> [YOUR OBJECTIVE] Check each line of the data below for the word "TerminalStatus", then extract the ones that have it.

> [DATA FOR REVIEW]
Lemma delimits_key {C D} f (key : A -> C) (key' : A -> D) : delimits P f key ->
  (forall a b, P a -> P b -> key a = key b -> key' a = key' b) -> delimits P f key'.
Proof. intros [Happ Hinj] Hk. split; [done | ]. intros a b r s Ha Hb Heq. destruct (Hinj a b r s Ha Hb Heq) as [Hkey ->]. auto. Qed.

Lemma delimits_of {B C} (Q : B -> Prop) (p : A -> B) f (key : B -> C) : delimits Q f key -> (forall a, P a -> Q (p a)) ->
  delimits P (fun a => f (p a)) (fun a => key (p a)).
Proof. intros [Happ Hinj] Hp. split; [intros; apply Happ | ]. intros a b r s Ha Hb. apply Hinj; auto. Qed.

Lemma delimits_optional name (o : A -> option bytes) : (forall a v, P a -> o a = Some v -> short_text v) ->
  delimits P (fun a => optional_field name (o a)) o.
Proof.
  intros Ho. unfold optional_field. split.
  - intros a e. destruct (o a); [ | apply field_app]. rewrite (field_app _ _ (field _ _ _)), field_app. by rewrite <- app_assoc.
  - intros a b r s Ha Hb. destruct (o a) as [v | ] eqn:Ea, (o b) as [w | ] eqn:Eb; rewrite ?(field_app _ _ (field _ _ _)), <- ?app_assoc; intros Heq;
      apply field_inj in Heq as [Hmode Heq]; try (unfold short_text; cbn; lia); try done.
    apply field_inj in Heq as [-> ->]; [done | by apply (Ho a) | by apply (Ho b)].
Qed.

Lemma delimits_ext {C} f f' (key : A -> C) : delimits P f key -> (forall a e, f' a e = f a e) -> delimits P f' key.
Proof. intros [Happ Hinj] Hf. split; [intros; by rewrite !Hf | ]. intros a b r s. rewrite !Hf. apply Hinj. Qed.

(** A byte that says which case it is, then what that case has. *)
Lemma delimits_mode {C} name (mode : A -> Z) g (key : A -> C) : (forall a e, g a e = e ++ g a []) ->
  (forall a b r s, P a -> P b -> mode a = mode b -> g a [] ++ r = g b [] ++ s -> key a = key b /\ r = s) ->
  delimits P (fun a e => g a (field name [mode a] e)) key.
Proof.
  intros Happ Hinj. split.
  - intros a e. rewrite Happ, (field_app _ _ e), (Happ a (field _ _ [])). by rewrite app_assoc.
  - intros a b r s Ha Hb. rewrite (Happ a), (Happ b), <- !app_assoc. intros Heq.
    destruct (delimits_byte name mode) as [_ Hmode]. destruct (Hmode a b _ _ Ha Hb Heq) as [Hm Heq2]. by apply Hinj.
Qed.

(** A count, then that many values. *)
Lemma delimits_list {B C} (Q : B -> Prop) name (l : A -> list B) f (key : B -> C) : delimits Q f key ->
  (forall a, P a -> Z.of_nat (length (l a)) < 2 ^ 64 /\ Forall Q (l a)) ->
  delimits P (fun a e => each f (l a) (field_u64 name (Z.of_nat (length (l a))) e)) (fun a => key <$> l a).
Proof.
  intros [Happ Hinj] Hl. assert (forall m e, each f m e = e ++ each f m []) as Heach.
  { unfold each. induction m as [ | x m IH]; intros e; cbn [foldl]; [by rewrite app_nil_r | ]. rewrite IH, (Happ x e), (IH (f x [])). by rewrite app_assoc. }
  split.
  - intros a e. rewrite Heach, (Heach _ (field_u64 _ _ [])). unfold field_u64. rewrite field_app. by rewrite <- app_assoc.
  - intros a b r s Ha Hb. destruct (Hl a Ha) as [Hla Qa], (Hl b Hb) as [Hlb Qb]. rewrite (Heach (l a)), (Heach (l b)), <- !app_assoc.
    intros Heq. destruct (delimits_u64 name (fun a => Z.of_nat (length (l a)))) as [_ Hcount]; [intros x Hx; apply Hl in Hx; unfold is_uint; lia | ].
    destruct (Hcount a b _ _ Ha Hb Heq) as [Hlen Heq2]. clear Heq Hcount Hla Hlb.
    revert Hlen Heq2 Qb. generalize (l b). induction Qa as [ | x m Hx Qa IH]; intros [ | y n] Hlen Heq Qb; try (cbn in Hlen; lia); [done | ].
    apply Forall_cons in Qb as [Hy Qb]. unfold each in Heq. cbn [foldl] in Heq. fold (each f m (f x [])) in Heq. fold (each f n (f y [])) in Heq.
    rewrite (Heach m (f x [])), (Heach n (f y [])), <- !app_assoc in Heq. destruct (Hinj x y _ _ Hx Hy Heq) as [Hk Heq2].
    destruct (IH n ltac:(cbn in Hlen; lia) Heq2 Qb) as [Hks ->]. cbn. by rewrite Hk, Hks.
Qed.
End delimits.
---
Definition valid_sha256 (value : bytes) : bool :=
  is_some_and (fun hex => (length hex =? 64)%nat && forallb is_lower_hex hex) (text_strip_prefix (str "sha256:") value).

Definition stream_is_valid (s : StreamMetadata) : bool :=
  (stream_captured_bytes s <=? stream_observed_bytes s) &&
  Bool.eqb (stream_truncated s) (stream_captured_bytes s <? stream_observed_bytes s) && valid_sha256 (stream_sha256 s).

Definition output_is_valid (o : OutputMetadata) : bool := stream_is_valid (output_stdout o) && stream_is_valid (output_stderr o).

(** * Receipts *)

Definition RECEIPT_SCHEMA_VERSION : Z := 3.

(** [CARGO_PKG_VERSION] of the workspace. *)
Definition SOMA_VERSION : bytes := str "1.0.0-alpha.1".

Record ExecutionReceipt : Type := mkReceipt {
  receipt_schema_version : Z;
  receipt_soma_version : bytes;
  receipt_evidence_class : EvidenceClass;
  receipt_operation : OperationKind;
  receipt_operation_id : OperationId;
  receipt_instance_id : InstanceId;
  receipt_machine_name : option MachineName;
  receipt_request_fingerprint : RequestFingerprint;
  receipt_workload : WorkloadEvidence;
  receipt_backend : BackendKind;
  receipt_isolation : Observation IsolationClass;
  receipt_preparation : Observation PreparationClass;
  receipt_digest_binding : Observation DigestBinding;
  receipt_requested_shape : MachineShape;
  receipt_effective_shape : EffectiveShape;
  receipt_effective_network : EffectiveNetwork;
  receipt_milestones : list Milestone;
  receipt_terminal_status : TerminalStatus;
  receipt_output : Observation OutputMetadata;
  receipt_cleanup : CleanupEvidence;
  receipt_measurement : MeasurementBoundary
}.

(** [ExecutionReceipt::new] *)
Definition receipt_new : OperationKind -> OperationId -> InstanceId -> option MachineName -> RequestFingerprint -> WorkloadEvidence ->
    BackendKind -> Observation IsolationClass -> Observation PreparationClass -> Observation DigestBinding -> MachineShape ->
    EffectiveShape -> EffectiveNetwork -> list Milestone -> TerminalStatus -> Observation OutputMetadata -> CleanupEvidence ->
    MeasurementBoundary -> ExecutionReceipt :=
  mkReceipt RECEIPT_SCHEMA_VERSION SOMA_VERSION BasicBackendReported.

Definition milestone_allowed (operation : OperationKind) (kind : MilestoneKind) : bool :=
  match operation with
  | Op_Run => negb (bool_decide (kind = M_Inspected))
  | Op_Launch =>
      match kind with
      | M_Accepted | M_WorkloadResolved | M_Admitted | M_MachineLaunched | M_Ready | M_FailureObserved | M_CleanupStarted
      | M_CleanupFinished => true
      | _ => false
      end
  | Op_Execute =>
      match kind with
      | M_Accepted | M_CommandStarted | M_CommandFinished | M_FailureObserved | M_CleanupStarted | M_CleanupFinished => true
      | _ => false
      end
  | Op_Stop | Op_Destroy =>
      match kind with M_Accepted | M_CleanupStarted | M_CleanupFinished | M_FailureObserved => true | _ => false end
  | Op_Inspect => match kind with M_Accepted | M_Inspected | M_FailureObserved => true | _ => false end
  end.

> [OUTPUT OF THE EXERCISE]
  receipt_terminal_status : TerminalStatus;
    EffectiveShape -> EffectiveNetwork -> list Milestone -> TerminalStatus -> Observation OutputMetadata -> CleanupEvidence ->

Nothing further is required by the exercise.